Now you can leave the out arguments off the call and bind the results directly:

auto [n,q] = two_param_return(cn,d,qs);

The names in the binding map to the out parameters in declaration order, so n is names and q is quotes.

Full working example:

void two_param_return(out vector(string) names,
                      out vector(number) quotes,
                      curve_name cn,
                      date d,
                      quote_side qs)
{
    curve c = curve(cn,d,qs);
    names = c.instrument_names();
    quotes = c.instruments().quote();
}

out void testing_two_param(curve_name cn, date d, quote_side qs)
{
    auto [n,q] = two_param_return(cn,d,qs);
    log_message(log_level.LOG_INFO, n);
    log_message(log_level.LOG_INFO, string(q));
}

Notes

  • Only works for void functions — the values have to come back through out parameters, not a return value.
  • Works for any number of out parameters; the two-output case here just keeps the example short.
  • auto is required. You can’t spell out the binding types explicitly — the parser keys off the auto [ construct.
  • You can bind partially.
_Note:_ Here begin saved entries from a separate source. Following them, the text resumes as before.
(** C3, as the code has it.  When at least one candidate (no error, not
    excluded) has session capacity left and no computed score is NaN,
    [selectBestAccount] returns the available candidate of greatest
    computed score: the double the scorer arrives at by subtracting from
    the base score the penalties that apply and then adding the session
    and the weekly bonus, each measured at the instant its own reading of
    the clock gives.  Among equal computed scores the first in snapshot
    order wins: every available candidate before the chosen one has a
    strictly smaller computed score, every one after it none greater.  The
    selection is not rate-limited and carries the candidate's figures and
    computed score. *)
Theorem select_computed_maximal (clock : nat -> number)
    (isProcessRunning : Z -> bool) (file : Selector.StateFile)
    (excludeAccount : option string) (usages : list APIUsageData) :
  (exists u, In u (candidatesOf excludeAccount usages) /\
             (0 <? fiveHourRemaining u)%float = true) ->
  forallb (fun c => negb (is_nan (snd c)))
          (ranked clock (registryOf isProcessRunning file)
                  (availableOf excludeAccount usages)) = true ->
  exists pre best post sel,
    ranked clock (registryOf isProcessRunning file)
           (availableOf excludeAccount usages) = pre ++ best :: post /\
    (forall c, In c pre -> (snd c <? snd best)%float = true) /\
    (forall c, In c post -> (snd c <=? snd best)%float = true) /\
    selectBestAccount clock isProcessRunning file usages excludeAccount
      = JS.Returns (Some sel) /\
    sel_accountName sel = accountName (fst best) /\
    sessionRemaining sel = fiveHourRemaining (fst best) /\
    weeklyRemaining sel = sevenDayRemaining (fst best) /\
    score sel = snd best /\
    isRateLimited sel = false /\
    resetsAt sel = None.
Proof.
  intros (u & Hu & Hpos) Hnum.
  set (state := registryOf isProcessRunning file) in *.
  set (available := availableOf excludeAccount usages) in *.
  assert (Ha : available <> []).
  { intro E. assert (Hin : In u available)
      by (apply filter_In; split; assumption).
    rewrite E in Hin. exact Hin. }
  rewrite (select_with_available clock isProcessRunning file excludeAccount
             usages Ha).
  fold state. fold available.
  set (scored := scoreFrom clock 0 state (Selector.getActiveAccounts state) available).
  assert (Hmap : map (fun s => (usage s, adjustedScore s)) scored
                 = ranked clock state available) by apply scored_ranked.
  assert (Hsound : Forall (fun s => is_nan (adjustedScore s) = false) scored).
  { rewrite Forall_forall. intros s Hs.
    rewrite forallb_forall in Hnum.
    specialize (Hnum (usage s, adjustedScore s)).
    rewrite <- Hmap in Hnum.
    specialize (Hnum (in_map (fun s => (usage s, adjustedScore s)) _ _ Hs)).
    cbn [snd] in Hnum. apply negb_true_iff in Hnum. exact Hnum. }
  destruct (sort (fun a b => (adjustedScore b - adjustedScore a)%float) scored)
    as [|h t] eqn:Hs.
  - exfalso. refine (ranked_sort_nonempty _ scored _ Hs).
    intro E. apply Ha.
    assert (Hlen : List.length (ranked clock state available) = 0%nat)
      by (rewrite <- Hmap, E; reflexivity).
    unfold ranked in Hlen. destruct available; [reflexivity | discriminate Hlen].
  - destruct (ranked_sort_head _ (fun s => (- rank (adjustedScore s))%Z)
                (fun s => is_nan (adjustedScore s) = false)
                descending_rank scored h t Hsound Hs)
      as (pre & post & Hsplit & Hpre & Hpost).
    assert (Hnan : forall s, In s scored -> is_nan (adjustedScore s) = false)
      by (rewrite Forall_forall in Hsound; exact Hsound).
    assert (Hh : is_nan (adjustedScore h) = false).
    { apply Hnan. rewrite Hsplit. apply in_or_app. right. left. reflexivity. }
    exists (map (fun s => (usage s, adjustedScore s)) pre),
           (usage h, adjustedScore h),
           (map (fun s => (usage s, adjustedScore s)) post).
    eexists.
    split; [rewrite <- Hmap, Hsplit, map_app; reflexivity|].
    split.
    { intros c Hc. apply in_map_iff in Hc. destruct Hc as (s & <- & Hin).
      cbn [snd].
      assert (Hsn : is_nan (adjustedScore s) = false).
      { apply Hnan. rewrite Hsplit. apply in_or_app. left. exact Hin. }
      rewrite (FloatFacts.ltb_rank _ _ Hsn Hh). apply Z.ltb_lt.
      specialize (Hpre s Hin). cbn beta in Hpre. lia. }
    split.
    { intros c Hc. apply in_map_iff in Hc. destruct Hc as (s & <- & Hin).
      cbn [snd].
      assert (Hsn : is_nan (adjustedScore s) = false).
      { apply Hnan. rewrite Hsplit. apply in_or_app. right. right. exact Hin. }
      rewrite (FloatFacts.leb_rank _ _ Hsn Hh). apply Z.leb_le.
      specialize (Hpost s Hin). cbn beta in Hpost. lia. }
    split; [reflexivity|]. cbn.
    repeat split; reflexivity.
Qed.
Bindings fill the out parameters from the left, so you can omit the first out argument (let it be bound) while still passing the second one explicitly — but not the other way around:
vector(number) q;
auto [n] = two_param_return(q,cn,d,qs);

If you’ve used C++, this is the same idea as C++17 structured bindings — including the rule that auto is mandatory and the types can’t be named.